Information and Persuasion

Dana Bullister
3 min readNov 18, 2020

In “Information and Persuasion: Rivals or Partners” by Katherine McCoy (2000), McCoy questions the conventional view of persuasion as a strategy distinct from simply presenting information in the context of communications design. She suggests that persuasion, rather than a less noble alternative to presenting information, is just one of two “modes of communication that overlap and interact” and that “almost any communications design uses persuasion.”

I agree with McCoy’s suggestion that there is not a clear cut distinction between persuasion and information presentation; however, I do not agree with the definition she uses to arrive there. According to McCoy, “a basic definition of persuasion is an attempt to shape or change a user’s behavior or attitude.” Miriam Webster’s dictionary definition, however — which aligns more with my own familiar understanding — is “the act or process or an instance of persuading,” which itself is defined as “to move by argument, … to a belief, position, or course of action.” (2020). This may seem semantic, but in fact this is fundamental: McCoy’s definition refers to intention, whereas this latter definition refers to outcome. The outcome here is that the recipient is indeed moved to a new belief, position, or action. Though intention and outcome are often aligned, they are frequently not — as in her own example, in which a rushing driver only briefly slows before continuing through a stop sign.

More relevantly, however, this outcome-based definition of persuasion implies that if a communication design succeeds in capturing the attention and time of at least one user, this actually entails some form of persuasion. The design, by definition, has persuaded the user to engage, process, and thus be somehow influenced to respond — even if it is by choosing not to follow through with the prescribed action. The user may even choose to rebel against the suggestion of the stop sign by speeding up. Either way, the stop sign has at the very least persuaded them to engage and has impacted their thoughts and beliefs to some degree, even if not their immediate behavior in the manner desired. Thus, I assert that all designs that communicate are designs that persuade, in one form or another.

One observation of McCoy’s that I found interesting is that of the negative, distasteful associations of the term persuade relative to the term inform. I agree that these connotations are not universally deserved. As she notes, often persuasion can be useful and enriching, as when it helpfully guides a user to navigate seamlessly through a website interface. And, conversely, sometimes what may be viewed as more rote presentation of information can be less than useful; for example, if an airport timetable were to include heaps of distracting information about air pressure, wind speed, and more that overwhelmed a poor traveler looking for his departure time.

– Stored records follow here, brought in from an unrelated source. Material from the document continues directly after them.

(* ===== verification/Proc.v ===== *)
(** * proc.c: processes, their threads, and the scheduler

    [psys] is ptable (the processes and the table of threads of each), the counters,
    the trap frames and contexts in memory, and the [proc] and [thread] variables of
    the processor that runs.  Pointers to processes and threads are indices; a
    process's [threads] pointer is the index of a row of the thread table, or null.

    A routine is the code between two context switches: [sleep], [yield] and [wait]
    are split at their call of [swtch].  What proc.c calls in other components
    (pages, page tables, files, inodes) is the interface [ProcEnv]. *)

From stdpp Require Import base list numbers strings gmap sets.
From S2P Require Import Prelude CString Spinlock Kalloc.
Import Ctx.

Open Scope Z_scope.
Local Open Scope kernel_scope.

Definition NPROC : nat := 64.
Definition NTHREAD : nat := 16.
Definition NOFILE : nat := 16.
Definition KSTACKSIZE : Z := 4096.

Inductive state := UNUSED | EMBRYO | SLEEPING | RUNNABLE | RUNNING | ZOMBIE.

#[export] Instance state_eq_dec : EqDecision state.
Proof. solve_decision. Defined.

(** struct trapframe; the padding is left out. *)
Record trapframe := mktf {
  tf_edi : Z; tf_esi : Z; tf_ebp : Z; tf_oesp : Z; tf_ebx : Z; tf_edx : Z; tf_ecx : Z; tf_eax : Z;
  tf_gs : Z; tf_fs : Z; tf_es : Z; tf_ds : Z; tf_trapno : Z;
  tf_err : Z; tf_eip : Z; tf_cs : Z; tf_eflags : Z; tf_esp : Z; tf_ss : Z }.
Definition sizeof_trapframe : Z := 76.

Definition zero_tf : trapframe := mktf 0 0 0 0 0 0 0 0 0 0 0 0 0 0 0 0 0 0 0.
Definition tf_set_eax v f := mktf (tf_edi f) (tf_esi f) (tf_ebp f) (tf_oesp f) (tf_ebx f) (tf_edx f)
  (tf_ecx f) v (tf_gs f) (tf_fs f) (tf_es f) (tf_ds f) (tf_trapno f) (tf_err f) (tf_eip f) (tf_cs f)
  (tf_eflags f) (tf_esp f) (tf_ss f).
Definition tf_start eip esp eflags f := mktf (tf_edi f) (tf_esi f) (tf_ebp f) (tf_oesp f) (tf_ebx f)
  (tf_edx f) (tf_ecx f) (tf_eax f) (tf_gs f) (tf_fs f) (tf_es f) (tf_ds f) (tf_trapno f) (tf_err f)
  eip (tf_cs f) eflags esp (tf_ss f).

(** struct context. *)
Record context := mkcontext { c_edi : Z; c_esi : Z; c_ebx : Z; c_ebp : Z; c_eip : Z }.
Definition sizeof_context : Z := 20.

Record kthread := mkth {
  t_kstack : Z;
  t_state : state;
  t_tid : Z;
  t_parent : option nat;
  t_tf : Z;
  t_context : Z;
  t_chan : option chan;
  t_lock : bool;            (* ptableLock is set *)
  t_kernelStack : Z }.

Record proc := mkproc {
  p_sz : Z;
  p_pgdir : Z;
  p_kstack : Z;
  p_state : state;
  p_pid : Z;
  p_parent : option nat;
  p_killed : Z;
  p_ofile : list Z;
  p_cwd : Z;
  p_name : list Z;
  p_threads : option nat }.

Definition tw_kstack v t := mkth v (t_state t) (t_tid t) (t_parent t) (t_tf t) (t_context t) (t_chan t) (t_lock t) (t_kernelStack t).
Definition tw_state v t := mkth (t_kstack t) v (t_tid t) (t_parent t) (t_tf t) (t_context t) (t_chan t) (t_lock t) (t_kernelStack t).
Definition tw_tid v t := mkth (t_kstack t) (t_state t) v (t_parent t) (t_tf t) (t_context t) (t_chan t) (t_lock t) (t_kernelStack t).
Definition tw_parent v t := mkth (t_kstack t) (t_state t) (t_tid t) v (t_tf t) (t_context t) (t_chan t) (t_lock t) (t_kernelStack t).
Definition tw_tf v t := mkth (t_kstack t) (t_state t) (t_tid t) (t_parent t) v (t_context t) (t_chan t) (t_lock t) (t_kernelStack t).
Definition tw_context v t := mkth (t_kstack t) (t_state t) (t_tid t) (t_parent t) (t_tf t) v (t_chan t) (t_lock t) (t_kernelStack t).
Definition tw_chan v t := mkth (t_kstack t) (t_state t) (t_tid t) (t_parent t) (t_tf t) (t_context t) v (t_lock t) (t_kernelStack t).
Definition tw_lock v t := mkth (t_kstack t) (t_state t) (t_tid t) (t_parent t) (t_tf t) (t_context t) (t_chan t) v (t_kernelStack t).
Definition tw_kernelStack v t := mkth (t_kstack t) (t_state t) (t_tid t) (t_parent t) (t_tf t) (t_context t) (t_chan t) (t_lock t) v.

Definition pw_sz v p := mkproc v (p_pgdir p) (p_kstack p) (p_state p) (p_pid p) (p_parent p) (p_killed p) (p_ofile p) (p_cwd p) (p_name p) (p_threads p).
Definition pw_pgdir v p := mkproc (p_sz p) v (p_kstack p) (p_state p) (p_pid p) (p_parent p) (p_killed p) (p_ofile p) (p_cwd p) (p_name p) (p_threads p).
Definition pw_kstack v p := mkproc (p_sz p) (p_pgdir p) v (p_state p) (p_pid p) (p_parent p) (p_killed p) (p_ofile p) (p_cwd p) (p_name p) (p_threads p).
Definition pw_state v p := mkproc (p_sz p) (p_pgdir p) (p_kstack p) v (p_pid p) (p_parent p) (p_killed p) (p_ofile p) (p_cwd p) (p_name p) (p_threads p).
Definition pw_pid v p := mkproc (p_sz p) (p_pgdir p) (p_kstack p) (p_state p) v (p_parent p) (p_killed p) (p_ofile p) (p_cwd p) (p_name p) (p_threads p).
Definition pw_parent v p := mkproc (p_sz p) (p_pgdir p) (p_kstack p) (p_state p) (p_pid p) v (p_killed p) (p_ofile p) (p_cwd p) (p_name p) (p_threads p).
Definition pw_killed v p := mkproc (p_sz p) (p_pgdir p) (p_kstack p) (p_state p) (p_pid p) (p_parent p) v (p_ofile p) (p_cwd p) (p_name p) (p_threads p).
Definition pw_ofile v p := mkproc (p_sz p) (p_pgdir p) (p_kstack p) (p_state p) (p_pid p) (p_parent p) (p_killed p) v (p_cwd p) (p_name p) (p_threads p).
Definition pw_cwd v p := mkproc (p_sz p) (p_pgdir p) (p_kstack p) (p_state p) (p_pid p) (p_parent p) (p_killed p) (p_ofile p) v (p_name p) (p_threads p).
Definition pw_name v p := mkproc (p_sz p) (p_pgdir p) (p_kstack p) (p_state p) (p_pid p) (p_parent p) (p_killed p) (p_ofile p) (p_cwd p) v (p_threads p).
Definition pw_threads v p := mkproc (p_sz p) (p_pgdir p) (p_kstack p) (p_state p) (p_pid p) (p_parent p) (p_killed p) (p_ofile p) (p_cwd p) (p_name p) v.

(** What proc.c relies on in kalloc.c, vm.c, file.c, fs.c and log.c, on their state [E].
    A null result is 0. *)
Class ProcEnv (E : Type) := {
  e_kalloc : M E Z;
  e_kfree : Z -> M E unit;
  e_setupkvm : M E Z;
  e_inituvm : Z -> M E unit;
  e_copyuvm : Z -> Z -> M E Z;
  e_allocuvm : Z -> Z -> Z -> M E Z;
  e_deallocuvm : Z -> Z -> Z -> M E Z;
  e_freevm : Z -> M E unit;
  e_filedup : Z -> M E Z;
  e_fileclose : Z -> M E unit;
  e_idup : Z -> M E Z;
  e_iput : Z -> M E unit;
  e_namei_root : M E Z;
  e_begin_op : M E unit;
  e_end_op : M E unit;
  e_initlog : M E unit }.

Record psys (E : Type) := mkpsys {
  procs : list proc;
  ttable : list (list kthread);
  initproc : option nat;
  nextpid : Z;
  nexttid : Z;
  tfs : gmap Z trapframe;
  contexts : gmap Z context;
  words : gmap Z Z;
  cur : option nat;
  curt : option (nat * nat);
  first : bool;                  (* forkret's static variable *)
  env : E;
  pctx : kctx }.
Arguments mkpsys {E}. Arguments procs {E}. Arguments ttable {E}. Arguments initproc {E}.
Arguments nextpid {E}. Arguments nexttid {E}. Arguments tfs {E}. Arguments contexts {E}.
Arguments words {E}. Arguments cur {E}. Arguments curt {E}. Arguments first {E}.
Arguments env {E}. Arguments pctx {E}.

#[export] Program Instance psys_ctx (E : Type) : HasCtx (psys E) := {|
  ctx := pctx;
  with_ctx k s := mkpsys (procs s) (ttable s) (initproc s) (nextpid s) (nexttid s) (tfs s) (contexts s)
    (words s) (cur s) (curt s) (first s) (env s) k |}.
Next Obligation. done. Qed.
Next Obligation. done. Qed.
Next Obligation. by intros ? []. Qed.

Definition procIsReady (p : proc) : bool :=
  bool_decide (p_state p = RUNNABLE) || bool_decide (p_state p = RUNNING).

The negative connotation of persuasion likely stems from a particular subset of persuasion that I will call exploitative persuasion. This describes a design that influences a user in such a way as to benefit some third party at the user’s expense. For example, an advertisement may well cause the user to make an unwise purchase, or to have their time wasted, or to deceive them into a dysfunctional belief that guides them to act against their own best interests. Exploitative persuasion, in fact, is very much distinct from other types of more benign or enriching persuasion. And this practice may well feature within more general cultures, cultures quite different from those seeking to benefit their audiences.

In sum, I agree with McCoy that there is no clear boundary between information presentation and persuasion; in fact, one is a necessary aspect of the other. I believe, however, that there are fundamental distinctions between competing cultures of design — just different from those she considers.